Genetic material is housed within our DNA, with a gene being a small section of DNA. Genes provide cells with the instructions for making proteins and help ensure the cell functions correctly. However, at times, mutations can arise in genes, resulting in changes to the proteins that are made. It is important to note that having a genetic variation does not immediately mean that someone is going to develop Parkinson’s. There are people who have these variations in their DNA and never show any signs of the condition; researchers are trying to establish the factors that influence this situation.

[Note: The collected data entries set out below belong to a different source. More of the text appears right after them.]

Lemma split_path_spec path t u w :
  terminated path -> zlen (cstr path) <= INT_MAX -> cstr path = t -> split_of t u w -> t <> [] ->
  exists ppath name, split_path path local_name local_name = Ret (c_bool (bool_decide (w <> [])), ppath, name)
    /\ terminated ppath /\ terminated name /\ cstr name = take 31 w
    /\ cstr ppath = if decide (u = []) then [47] else take 31 u.
Proof.
  intros Ht Hlen <- [Hw Hs] Hne. pose proof (cstr_nonzero path) as Hz.
  unfold split_path. rewrite k_strlen_spec, bind_Ret by done.
  destruct (Z.eqb_spec (zlen (cstr path)) 0) as [E0|_]; [destruct (cstr path); [done|simpl in E0; lia]|].
  apply terminated_split in Ht as (rest & E).
  destruct (last_slash_spec path (cstr path) rest E) as (s & -> & Hls). rewrite bind_Ret.
  assert (forall p : list Z, terminated p -> cstr p = w ->
    exists name, copy_name local_name p VFS_MAX_NAME = Ret name /\ terminated name /\ cstr name = take 31 w
      /\ aget name 0 = Ret (hd 0 name) /\ negb (hd 0 name =? 0) = bool_decide (w <> [])) as Hcp.
  { intros p Hp Ep. destruct (copy_name_spec local_name p VFS_MAX_NAME Hp) as (name & En & Hln & Htn & Hcn); [done|].
    exists name. rewrite Ep in Hcn. split_and!; try done.
    - destruct name; [done|]. done.
    - destruct name as [|x name]; [done|]. cbn [hd]. cbn [cstr] in Hcn. destruct w as [|y w].
      + destruct (Z.eqb_spec x 0); [done|]. done.
      + destruct (Z.eqb_spec x 0); [done|]. by rewrite bool_decide_true. }
  assert (forall k : nat, (k <= length path)%nat -> ptr_add path (Z.of_nat k) = Ret (drop k path)) as Hpa.
  { intros k Hk. unfold ptr_add. rewrite bool_decide_true by lia. by rewrite Nat2Z.id. }
  assert (forall B (f : list Z -> outcome B),
    (parent ← aset local_name 0 47; parent ← aset parent 1 0; f parent) = f (47 :: 0 :: replicate 30 0)) as Hroot.
  { intros B f. by rewrite aset_ok, bind_Ret, aset_ok, bind_Ret. }
  destruct Hls as [[-> Hns]|(u' & w' & Et & Hw' & ->)].
  - destruct Hs as [[Et ->]|Et]; [|exfalso; rewrite Et in Hns; unfold noslash in Hns; set_solver].
    change (-1 <? 0) with true. cbv iota.
    destruct (Hcp path) as (name & -> & ? & ? & E1 & E2); [rewrite E; apply terminated_app|done|].
    rewrite Hroot, !bind_Ret. cbv iota beta. rewrite E1, bind_Ret, E2. eexists _, name. split_and!; try done. right. left.
  - assert (u' = u /\ w' = w) as [-> ->].
    { destruct Hs as [[Et' _]|Et']; [exfalso; rewrite Et in Et'; unfold noslash in Hw; rewrite <- Et' in Hw; set_solver|].
      rewrite Et in Et'. clear - Et' Hw Hw'. unfold noslash in *.
      revert u' Et'. induction u as [|x u IH]; intros [|y u'] Et'; simpl in Et'; simplify_eq.
      - done.
      - exfalso. set_solver.
      - exfalso. set_solver.
      - destruct (IH u') as [-> ->]; [done|done]. }
    destruct (Z.ltb_spec (zlen u) 0); [lia|].
    assert (drop (S (length u)) path = w ++ 0 :: rest) as Ed.
    { rewrite E, Et, <- app_assoc. simpl. by rewrite drop_app_ge, Nat.sub_succ_l, Nat.sub_diag by lia. }
    destruct (Hcp (w ++ 0 :: rest)) as (name & En & ? & ? & E1 & E2).
    { apply terminated_app. }
    { apply cstr_app. rewrite Et in Hz. by apply Forall_app in Hz as [_ [_ ?]%Forall_cons]. }
    assert (length path = length u + S (length w) + S (length rest))%nat as Hpl.
    { rewrite E, Et, !length_app. simpl. lia. }
    destruct (Z.eqb_spec (zlen u) 0) as [Hu0|Hu0].
    + destruct u; [|simpl in Hu0; lia]. assert (ptr_add path 1 = Ret (drop 1 path)) as Hp1 by (apply (Hpa 1%nat); lia). cbn [length] in Ed.
      rewrite Hroot, Hp1, bind_Ret, Ed, En, ?bind_Ret. cbv iota beta. rewrite E1, bind_Ret, E2. eexists _, name. split_and!; try done. right. left.
    + replace (zlen u + 1) with (Z.of_nat (S (length u))) by lia. rewrite Hpa by lia. rewrite Ed.
      destruct (copy_parent_spec path local_name (zlen u)) as (pp & -> & ? & Ep); [done|lia|lia| |].
      { rewrite E, Et, Nat2Z.id, <- app_assoc, take_app_length. rewrite Et in Hz. by apply Forall_app in Hz as [? _]. }
      rewrite !bind_Ret, En, !bind_Ret, E1, bind_Ret, E2. eexists _, name. split_and!; try done.
      rewrite decide_False by (by intros ->). rewrite Ep. f_equal.
      by rewrite E, Et, Nat2Z.id, <- app_assoc, take_app_length.
Qed.

(** ** The invariant

    Used inodes form a tree of directories from inode 0, names are proper, each
    file owns one live 16 KB block, and descriptors are closed or on a file. *)
Record node_ok (i : vfs_inode_t) : Prop := {
  no_name : length (i_name i) = 32%nat;
  no_size : 0 <= i_size i <= 16384;
  no_free : i_used i = 0 -> i_data i = 0;
  no_term : i_used i <> 0 -> terminated (i_name i);
  no_kind : i_used i <> 0 -> (i_type i = VFS_FILE /\ i_data i <> 0) \/ (i_type i = VFS_DIR /\ i_data i = 0)
}.

Definition dir_at (ins : list vfs_inode_t) (p : Z) : Prop :=
  0 <= p < 64 /\ exists i, ins !! Z.to_nat p = Some i /\ i_used i <> 0 /\ i_type i = VFS_DIR.
Definition file_at (ins : list vfs_inode_t) (p : Z) : Prop :=
  0 <= p < 64 /\ exists i, ins !! Z.to_nat p = Some i /\ i_used i <> 0 /\ i_type i = VFS_FILE.

Record tree_ok (ins : list vfs_inode_t) : Prop := {
  t_len : length ins = 64%nat;
  t_nodes : Forall node_ok ins;
  t_root : dir_at ins 0;
  t_links p c j : is_child ins p c j -> dir_at ins p /\ c <> [] /\ noslash c;
  t_rank : exists rank : Z -> nat, forall p c j, is_child ins p c j -> (rank p < rank j)%nat
}.

Definition file_block (i : vfs_inode_t) : list (Z * Z) :=
  if i_data i =? 0 then [] else [(i_data i, VFS_MAX_FSIZE)].
Definition file_blocks (ins : list vfs_inode_t) : list (Z * Z) := flat_map file_block ins.

Definition fd_ok (ins : list vfs_inode_t) (f : vfs_fd_t) : Prop :=
  f_inode f = -1 \/ (file_at ins (f_inode f) /\ 0 <= f_pos f <= VFS_MAX_FSIZE).

Record vfs_inv {H} `{Allocator H} (v : vfs H) (rest : list (Z * Z)) : Prop := {
  vi_tree : tree_ok (inodes v);
  vi_nfds : length (fds v) = 16%nat;
  vi_fds : Forall (fd_ok (inodes v)) (fds v);
  vi_blocks : bowns (vblocks v) (file_blocks (inodes v) ++ rest)
}.

Lemma tree_names_ok ins : tree_ok ins -> names_ok ins.
Proof.
  intros Ht. split; [apply Ht|]. intros n i Hn Hu. apply no_term; [|done].
  eapply Forall_lookup_1; [apply Ht|done].
Qed.

Lemma tree_node ins n i : tree_ok ins -> ins !! n = Some i -> node_ok i.
Proof. intros Ht. apply Forall_lookup_1, Ht. Qed.

Lemma tree_lookup ins j : tree_ok ins -> 0 <= j < 64 -> exists i, ins !! Z.to_nat j = Some i /\ aget ins j = Ret i.
Proof.
  intros Ht Hj. destruct (aget_ok ins j) as [i Hi]; [rewrite (t_len _ Ht); lia|].
  exists i. by pose proof Hi as [? ?]%aget_Ret.
Qed.

Lemma child_used ins p c j : is_child ins p c j -> exists i, ins !! Z.to_nat j = Some i /\ i_used i <> 0.
Proof. intros (_ & i & ? & ? & _). eauto. Qed.

(** *** Updating one inode *)

Lemma is_child_insert ins idx i' p c j :
  1 <= idx < 64 -> length ins = 64%nat ->
  is_child (<[Z.to_nat idx := i']> ins) p c j
  <-> (j = idx /\ i_used i' <> 0 /\ i_parent i' = p /\ cstr (i_name i') = c) \/ (j <> idx /\ is_child ins p c j).
Proof.
  intros Hi Hl. unfold is_child. destruct (decide (j = idx)) as [->|Hj].
  - rewrite list_lookup_insert_eq by lia. naive_solver.
  - split.
    + intros (? & i & E & ?). rewrite list_lookup_insert_ne in E by lia. eauto 10.
    + intros [[? _]|(_ & ? & i & E & ?)]; [done|]. split; [done|]. exists i. by rewrite list_lookup_insert_ne by lia.
Qed.

Lemma lookup_insert_node (ins : list vfs_inode_t) idx i' j i :
  0 <= idx < 64 -> length ins = 64%nat -> 0 <= j ->
  <[Z.to_nat idx := i']> ins !! Z.to_nat j = Some i <-> (j = idx /\ i = i') \/ (j <> idx /\ ins !! Z.to_nat j = Some i).
Proof.
  intros Hi Hl Hj. destruct (decide (j = idx)) as [->|Hne].
  - rewrite list_lookup_insert_eq by lia. naive_solver.
  - rewrite list_lookup_insert_ne by lia. naive_solver.
Qed.

(** The fields of an inode the tree depends on. *)
Definition same_node (i i' : vfs_inode_t) : Prop :=
  i_used i' = i_used i /\ i_type i' = i_type i /\ i_parent i' = i_parent i /\ i_name i' = i_name i.

Lemma same_child (ins : list vfs_inode_t) idx i i' p c j :
  0 <= idx < 64 -> length ins = 64%nat -> ins !! Z.to_nat idx = Some i -> same_node i i' ->
  is_child (<[Z.to_nat idx := i']> ins) p c j <-> is_child ins p c j.
Proof.
  intros Hi Hl E (Eu & _ & Ep & En). unfold is_child.
  split; intros (Hj & x & Hx & Hrest); (split; [done|]).
  - apply lookup_insert_node in Hx as [[-> ->]|[? Hx]]; try lia; [|eauto].
    exists i. rewrite <- Eu, <- Ep, <- En. auto.
  - destruct (decide (j = idx)) as [->|Hne].
    + exists i'. rewrite list_lookup_insert_eq by lia. rewrite E in Hx. injection Hx as <-.
      rewrite Eu, Ep, En. auto.
    + exists x. by rewrite list_lookup_insert_ne by lia.
Qed.

Lemma same_file_at ins idx i i' j :
  0 <= idx < 64 -> length ins = 64%nat -> ins !! Z.to_nat idx = Some i -> same_node i i' ->
  file_at ins j -> file_at (<[Z.to_nat idx := i']> ins) j.
Proof.
  intros Hi Hl E (Eu & Et & _) (Hj & x & Hx & ?). split; [done|]. destruct (decide (j = idx)) as [->|Hne].
  - exists i'. rewrite list_lookup_insert_eq by lia. rewrite E in Hx. injection Hx as <-. by rewrite Eu, Et.
  - exists x. by rewrite list_lookup_insert_ne by lia.
Qed.

Lemma same_dir_at ins idx i i' j :
  0 <= idx < 64 -> length ins = 64%nat -> ins !! Z.to_nat idx = Some i -> same_node i i' ->
  dir_at ins j -> dir_at (<[Z.to_nat idx := i']> ins) j.
Proof.
  intros Hi Hl E (Eu & Et & _) (Hj & x & Hx & ?). split; [done|]. destruct (decide (j = idx)) as [->|Hne].
  - exists i'. rewrite list_lookup_insert_eq by lia. rewrite E in Hx. injection Hx as <-. by rewrite Eu, Et.
  - exists x. by rewrite list_lookup_insert_ne by lia.
Qed.

Lemma tree_same ins idx i i' :
  tree_ok ins -> 0 <= idx < 64 -> ins !! Z.to_nat idx = Some i -> same_node i i' -> node_ok i' ->
  tree_ok (<[Z.to_nat idx := i']> ins).
Proof.
  intros Ht Hi E Hs Hok. pose proof (t_len _ Ht) as Hl. split.
  - by rewrite length_insert.
  - apply Forall_insert; [apply Ht|done].
  - apply (same_dir_at _ _ i); [done..|apply Ht].
  - intros p c j. rewrite (same_child _ _ i) by done. intros Hc.
    destruct (t_links _ Ht _ _ _ Hc) as (? & ?). split; [by apply (same_dir_at _ _ i)|done].
  - destruct (t_rank _ Ht) as [rank Hr]. exists rank. intros p c j. rewrite (same_child _ _ i) by done. apply Hr.
Qed.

What are some of the genetic risk factors connected to Parkinson’s?

GBA

Variations to the GBA gene are the most common genetic risk factor for Parkinson’s. The GBA gene provides instructions for making an enzyme called glucocerebrosidase, or GCase. GCase enables cells to clear waste compounds effectively and so if there is a fault in the GBA gene, it results in a faulty waste clearance system in cells. Researchers have been looking to identify medicines that can enhance the level of GCase activity in the body thereby potentially slowing the progression of Parkinson’s. One example of this is the cough medication Ambroxol, which Cure Parkinson’s is currently supporting.

LRRK2

Genetic variations within the LRRK2 gene account for approximately 4% of all Parkinson’s cases with a known genetic cause. People with mutations in the LRRK2 gene are at increased risk of Parkinson’s, however not everybody will go on to develop the condition.

PINK1

The PINK1 gene provides instructions for cells to make a protein called PTEN induced putative kinase 1(PINK1). PINK1 is found in cells throughout the body but when needed, it can move to the mitochondria. The mitochondria are the ‘battery packs’ of all cells, producing the energy they need to function. Scientists believe PINK1 protects mitochondria when cells are under stress, aiding in the removal of any damaged mitochondria. Therefore, mutations in the PINK1 gene could mean that there is a build of damaged mitochondria in a cell. Mutations of the PINK1 gene run in families, however they are rare. Scientists believe they may contribute to early-onset Parkinson’s.

PRKN

The PRKN gene is responsible for making a protein called parkin and many PRKN gene variants have been linked to Parkinson’s. Mutations in PRKN are the most common genetic variations associated with early-onset Parkinson’s and people who have this gene may experience early symptoms such as slowness of movement and freezing. Research has shown that PRKN gene variants cause a dysfunctional version of the parkin protein which may affect the production of dopamine. In people with

Parkinson’s, the brain gradually stops making dopamine leading to the characteristic problems of Parkinson’s, associated with movement and balance. PRKN also commonly works with PINK1 and so variants in the PRKN gene may also be linked to a build-up of damaged mitochondria. Researchers are studying treatments that could enhance parkin protein activity.

SNCA

The discovery of variations in the SNCA gene within families of people with Parkinson’s was the first genetic link to be made for Parkinson’s. The SNCA gene is responsible for providing cells with the instructions for making the protein alpha-synuclein. Issues with alpha-synuclein are a hallmark characteristic of Parkinson’s, with misfolded or dysfunctional copies of the protein accumulating within neurons, forming Lewy bodies. These bodies interfere with cell processes, eventually leading to cell death if not cleared.

Researchers have identified two main types of SNCA variations associated with a higher risk of developing Parkinson’s: those which cause alpha-synuclein to misfold and those that cause it to be overproduced. Some SNCA mutations are also closely associated with young onset Parkinson’s.

How can learning more about these gene variations help treat Parkinson’s?

Understanding what the connections are between Parkinson’s and the underlying genetics can help us to better understand how the condition develops and progresses, and how we can treat, and ultimately cure, it. There are now a number of clinical trials testing drugs in people with Parkinson’s who also have certain gene mutations.